Mumcu suikastini haber alır almaz Kuşadası"ndan Ankara"ya geldiğini hatırlatan dönemin İçişleri Bakanı İsmet Sezgin, “Cinayeti çözmek devletin namus borcudur dedik ama bu borcu maalesef ödeyemedik” ifadesini kullandı.

Sezgin, VATAN"ın sorularını yanıtladı:

Mumcu cinayetinin şüphelileri nasıl yurtdışına kaçtı?

İçişleri Bakanlığı ve Emniyet olarak o dönem araştırmalar büyük bir titizlikle sürdürülüyordu. Ancak bunlar basına yansıdı. Şüphelilerin yurtdışına kaçmasının nedeni, yapılan çalışmaların deşifre olmasıdır. Tüm bu çalışmalar gazetelerde yayınlanınca, şüpheliler yurtdışına kaçtı veya kaçırıldı.

İsim var mıydı?

Ben isimleri tek tek bilmiyorum. Ama araştırmalar sürdürülüyordu. Üzerinde durulan şüpheliler vardı. Emniyet onlar kaçınca ipuçlarını kaybetti. Batman"da bir örgütün de adı geçmişti. Bizim zamanımızda emniyet örgütü, bu cinayetle ilgili her delili, her belgeyi titizlikle inceledi. Ama tüm bağlantılar saptanamadı.

Kum kentinde eğitim alıyorlardı

Radikal islamcılardan mı söz ediyorsunuz?
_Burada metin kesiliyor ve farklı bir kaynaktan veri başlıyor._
(** X11: when every chart renders and no two charts share a path, the
    report branch of [main] leaves on disk the files that were there, less
    those under the name of an artifact, and the report: a file the user
    had under such a name (pairplot.png, say) is overwritten and
    removed. *)
Theorem report_leaves_other_files renderer read_csv (df : DataFrame)
    (w : World) (file_path : string) (rest : list string) :
  stdin w = file_path :: "3" :: rest →
  read_csv file_path = Some df →
  (∀ p, renderer df p = true) →
  NoDup (save_path_of <$> plot_plan df) →
  files (result_world (main renderer read_csv w))
  = ({["data_visualization_report.pdf"]} ∪ files w)
    ∖ list_to_set (save_path_of <$> plot_plan df).
Proof.
  intros Hin Hcsv Hok Hnd.
  rewrite (main_pdf_report _ _ w file_path rest df) by done.
  rewrite pdf_report_ok by done. cbn.
  apply set_eq. intros x.
  rewrite !elem_of_difference, !elem_of_union, elem_of_list_to_set. tauto.
Qed.

Lemma report_leaves_other_files_witness :
  files (result_world
           (main always_renders (λ _, Some sample_df) cluttered_session))
  = ({["data_visualization_report.pdf"]} ∪ files cluttered_session)
    ∖ list_to_set (save_path_of <$> plot_plan sample_df).
Proof.
  apply (report_leaves_other_files always_renders (λ _, Some sample_df)
           sample_df cluttered_session "data.csv" []); [reflexivity..|].
  by apply (bool_decide_unpack _).
Defined.

(** X12: when every chart renders and no two charts share a path, the
    report [main] saves holds the images of the plan's charts in plan
    order, and has [n / 2 + 1] pages for the [n = k + C(k,2) + (2 if k >= 1)
    + m] charts of [k] numerical and [m] categorical columns: one page, with
    the title alone, when there is no such column. *)
Theorem report_document renderer read_csv (df : DataFrame) (w : World)
    (file_path : string) (rest : list string) (k m : nat) :
  stdin w = file_path :: "3" :: rest →
  read_csv file_path = Some df →
  (∀ p, renderer df p = true) →
  NoDup (save_path_of <$> plot_plan df) →
  length (select_dtypes Number df) = k →
  length (select_dtypes Object df) = m →
  ∃ ops,
    SavedPdf "data_visualization_report.pdf" ops
      ∈ trace (result_world (main renderer read_csv w))
    ∧ omap image_of ops = save_path_of <$> plot_plan df
    ∧ length (pages ops)
      = (k + choose k 2 + (if bool_decide (1 ≤ k) then 2 else 0) + m) / 2 + 1.
Proof.
  intros Hin Hcsv Hok Hnd Hk Hm.
  rewrite (main_pdf_report _ _ w file_path rest df) by done.
  rewrite pdf_report_ok by done.
  exists (report_ops (save_path_of <$> plot_plan df)). split_and!.
  - cbn. rewrite !elem_of_app, !list_elem_of_singleton. tauto.
  - apply images_of_report.
  - rewrite pages_report, length_page_list, length_fmap, length_plot_plan.
    by rewrite Hk, Hm.
Qed.

Lemma report_document_witness :
  ∃ ops,
    SavedPdf "data_visualization_report.pdf" ops
      ∈ trace (result_world
                 (main always_renders (λ _, Some sample_df) report_session))
    ∧ omap image_of ops = save_path_of <$> plot_plan sample_df
    ∧ length (pages ops)
      = (2 + choose 2 2 + (if bool_decide (1 ≤ 2) then 2 else 0) + 1) / 2 + 1.
Proof.
  apply (report_document always_renders (λ _, Some sample_df) sample_df
           report_session "data.csv" [] 2 1);
    [reflexivity|reflexivity|reflexivity| |reflexivity|reflexivity].
  by apply (bool_decide_unpack _).
Defined.

(** X13: when every chart renders and a path of the plan occurs a second
    time, the report branch of [main] saves the report, removes the images
    up to that second occurrence and ends there with the error of
    [os.remove]: the images after it stay on disk. *)
Theorem repeated_path_stops_cleanup renderer read_csv (df : DataFrame)
    (w : World) (file_path : string) (rest pre : list string)
    (plot_path : string) (post : list string) :
  stdin w = file_path :: "3" :: rest →
  read_csv file_path = Some df →
  (∀ p, renderer df p = true) →
  save_path_of <$> plot_plan df = pre ++ plot_path :: post →
  NoDup pre →
  plot_path ∈ pre →
  ∃ ops w',
    main renderer read_csv w = Raise (FileNotFoundError plot_path) w'
    ∧ trace w'
      = trace w ++ menu_events df ++ (Rendered <$> plot_plan df)
        ++ [SavedPdf "data_visualization_report.pdf" ops;
            Printed "PDF report generated: data_visualization_report.pdf"]
        ++ (Removed <$> pre)
    ∧ files w'
      = ({["data_visualization_report.pdf"]} ∪ list_to_set post ∪ files w)
        ∖ list_to_set pre.
Proof.
  intros Hin Hcsv Hok Hplan Hnd Hp.
  rewrite (main_pdf_report _ _ w file_path rest df) by done.
  unfold pdf_report, bind. rewrite auto_generate_plots_ok by done.
  rewrite generate_pdf_report_ok.
  2:{ intros q Hq. cbn. apply elem_of_union_l. by apply elem_of_list_to_set. }
  unfold print, emit. cbn [bind]. rewrite Hplan.
  rewrite remove_loop_repeated; [|done| |done].
  2:{ intros q Hq. cbn. apply elem_of_union_r, elem_of_union_l.
      rewrite elem_of_list_to_set, Hplan, elem_of_app. by left. }
  eexists _, _. split; [done|]. split.
  - unfold after_removes, saved, after_renders, asked. cbn [trace].
    by rewrite <- !(assoc_L (++)).
  - cbn. rewrite Hplan. apply set_eq. intros x.
    rewrite !elem_of_difference, !elem_of_union, !elem_of_list_to_set,
      elem_of_app, elem_of_cons.
    split; [|tauto]. intros [[?|[[?|[->|?]]|?]] ?]; tauto.
Qed.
Evet. Ancak Batman"dan da sonuç çıkmadı. O yıllarda İran"daki Kum şehri, bu örgütlerin merkeziydi. Orada eğitim alıyorlardı. Kum Şehrinde yetiştirilip yurtdışına gönderiliyorlardı.

İranlı diplomatlar uzun süre izlendi

O dönem İranlı bir diplomattan şüphelendiğinizi de açıklamıştınız?

Diplomat değil diplomatlar. Onlarla ilgisi olduğu ifade ediliyordu. Ancak bir yabancı devletin buradaki memurlarına son derece rahat muamele etmeniz mümkün değil. Bu iddia edildi. Ancak o zaman İstanbul"da 1 milyon İranlı vardı.

Emniyet bu diplomatları yakın takibe almadı mı?

Emniyet, İranla gerekli istihbarat girişimleri de yapmıştır. Diplomatlarla ilgili ise İçişleri Bakanlığı, Emniyet Genel Müdürlüğü hem benim zamanım, hem de benden sonra bunları takip etti.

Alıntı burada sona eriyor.